Manchester United star Jesse Lingard has no intention of joining Arsenal and is focused on resurrecting his career at Old Trafford, sources have told Metro.co.uk.
The 27-year-old has played a bit-part role at the Theatre of Dreams this term, scoring just twice in 35 appearances for the Red Devils.
Ole Gunnar Solskjaer spent £150m last summer but was forced to offset that outlay with the £73m departure of Romelu Lukaku to Inter Milan.
Solskjaer’s decision to press ahead with a £47m move for Bruno Fernandes in January means his summer budget is set to be around £150m and he needs to raise funds elsewhere if he’s to complete an overhaul.
Lingard, 27, is valued at around £30m and his departure could help fund a move for Dortmund superstar Jadon Sancho.
Everton and Arsenal have both been linked with a move for Lingard, with Mikel Arteta keen on signing a versatile midfielder this summer.
Lingard’s recent decision to join up with super agent Mino Raiola appeared to hint that a move was in the offing but Metro.co.uk understands the midfielder wants to fight for his place at Old Trafford and won’t allow himself to be pushed out of the club.
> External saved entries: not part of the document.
(* ===== verification/IndirectFile.v ===== *)
(** * The pointers of an inode, and the truncation of a file

    The fifteen pointers with the trees below them: what they map, the order of the
    blocks of a file against that of their paths, and ext4_ind_truncate as a cut of the
    whole file at one block. *)

From S2P Require Import Prelude RbTree Bytes GroupDesc Balloc FreeSpace SystemZone ExtCheck EsEncoding Indirect IndirectSpec IndirectFree IndirectBranch IndirectShared IndirectTruncate.
From stdpp Require Import options.

Local Open Scope Z_scope.

(** The height of the tree below the pointer at position [a] *)
Definition height (a : nat) : nat := (a - 11)%nat.

(** The blocks below the pointers [ws] from position [a] on *)
Fixpoint sblocks (m : gmap Z (list Z)) (a : nat) (ws : list Z) : list Z :=
  match ws with
  | [] => []
  | nr :: ws => iblocks m (height a) nr ++ sblocks m (S a) ws
  end.

Lemma sblocks_app m : ∀ ws1 a ws2, sblocks m a (ws1 ++ ws2) = sblocks m a ws1 ++ sblocks m (a + length ws1) ws2.
Proof.
  induction ws1 as [|x ws1 IH]; intros a ws2; cbn [sblocks app length]; [by rewrite Nat.add_0_r|].
  by rewrite IH, <- app_assoc, Nat.add_succ_r.
Qed.

Lemma sblocks_zeroes m n : ∀ a, sblocks m a (replicate n 0) = [].
Proof. induction n as [|n IH]; intros a; [done|]. cbn. by rewrite iblocks_0, IH. Qed.

(** The pointers to data are freed as an array is. *)
Lemma sblocks_direct m ws : ∀ a, (a + length ws ≤ 12)%nat → sblocks m a ws = ablocks m 0 ws.
Proof.
  induction ws as [|x ws IH]; intros a Ha; [done|]. cbn [sblocks length] in *. rewrite ablocks_cons, IH by lia.
  unfold height. by replace (a - 11)%nat with 0%nat by lia.
Qed.

Lemma sblocks_frame m m' ws : ∀ a, agree m m' (sblocks m a ws) → sblocks m' a ws = sblocks m a ws.
Proof.
  induction ws as [|x ws IH]; intros a Ha; [done|]. cbn [sblocks] in *. apply agree_app in Ha as [H1 H2].
  by rewrite (iblocks_frame m m' _ _ H1), (IH _ H2).
Qed.

Section whole.
Context (sbi : ext4_sb_info) (t : rbtree ext4_system_zone).

Abbreviation iok := (iok sbi t).

(** The trees below the pointers [ws] are whole. *)
Fixpoint sok (m : gmap Z (list Z)) (a : nat) (ws : list Z) : Prop :=
  match ws with
  | [] => True
  | nr :: ws => iok m (height a) nr ∧ sok m (S a) ws
  end.

Lemma sok_app m : ∀ ws1 a ws2, sok m a (ws1 ++ ws2) ↔ sok m a ws1 ∧ sok m (a + length ws1) ws2.
Proof.
  induction ws1 as [|x ws1 IH]; intros a ws2; cbn [sok app length]; [rewrite Nat.add_0_r; tauto|].
  rewrite IH, Nat.add_succ_r. tauto.
Qed.

Lemma sok_zeroes m n : ∀ a, sok m a (replicate n 0).
Proof. induction n as [|n IH]; intros a; [done|]. split; [apply iok_0|apply IH]. Qed.

Lemma sok_frame m m' ws : ∀ a, agree m m' (sblocks m a ws) → sok m a ws → sok m' a ws.
Proof.
  induction ws as [|x ws IH]; intros a Ha Hs; [done|]. cbn [sblocks sok] in *. apply agree_app in Ha as [H1 H2]. destruct Hs as [Hx Hs].
  split; [by eapply iok_frame|by apply IH].
Qed.

Lemma sok_direct m ws : ∀ a, (a + length ws ≤ 12)%nat → sok m a ws → Forall (iok ∅ 0) ws.
Proof.
  induction ws as [|x ws IH]; intros a Ha; [constructor|]. cbn [length sok] in *. intros [Hx Hs].
  constructor; [|by apply (IH (S a)); [lia|]]. unfold height in Hx. by replace (a - 11)%nat with 0%nat in Hx by lia.
Qed.

(** A whole file *)
Record whole (w : iworld) : Prop := {
  wh_len : length (iw_data w) = 15%nat;
  wh_ok : sok (iw_blocks w) 0 (iw_data w);
  wh_nodup : NoDup (sblocks (iw_blocks w) 0 (iw_data w));
  wh_zone : system_blks (iw_zone w) = t;
}.

End whole.

Section inode.
Context (sbi : ext4_sb_info) (t : rbtree ext4_system_zone) (bits_ok : 10 ≤ s_blocksize_bits sbi ≤ 16).
Context (zones_ok : zrun 0 (inorder t) (2 ^ 64 - 1)).

Abbreviation ptrs := (EXT4_ADDR_PER_BLOCK sbi).
Abbreviation iok := (iok sbi t).
Abbreviation sok := (sok sbi t).
Abbreviation whole := (whole sbi t).
Abbreviation digits := (Forall (λ o, 0 ≤ o < ptrs)).

(** The blocks of a file *)
Definition file_blocks (w : iworld) : list Z := sblocks (iw_blocks w) 0 (iw_data w).

(** The block that a file maps to its block [i]; 0: none *)
Definition bmap (w : iworld) (i : Z) : Z :=
  match fst (ext4_block_to_path sbi i) with
  | [] => 0
  | o :: more => look (iw_blocks w) (nth (Z.to_nat o) (iw_data w) 0) more
  end.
Lingard joined the club at the age of six and has 12 months remaining on his £110,000-a-week deal, though United can extend that by a further year.
Solskjaer remains an admirer of Lingard but the pair have clashed over off-field issues since the Norwegian’s appointment last March.
Lingard was reprimanded over a lewd video that he uploaded onto his Snapchat last summer while on holiday last summer.
Solskjaer dealt with the matter internally but warned Lingard afterwards that his fate is in his own hands.
‘That has been dealt with internally,’ said Solskjaer.
‘I am old-school, old-fashioned, quite big on discipline and self-discipline. I can’t spoon-feed these players, they have got to do it themselves.
‘I have had many years at this club and I have seen which players have been successful. You have got to be a strong character to play here. It is not like I can tell them to pass from A to B, to C to D. They have to make their own decisions, and in life as well.’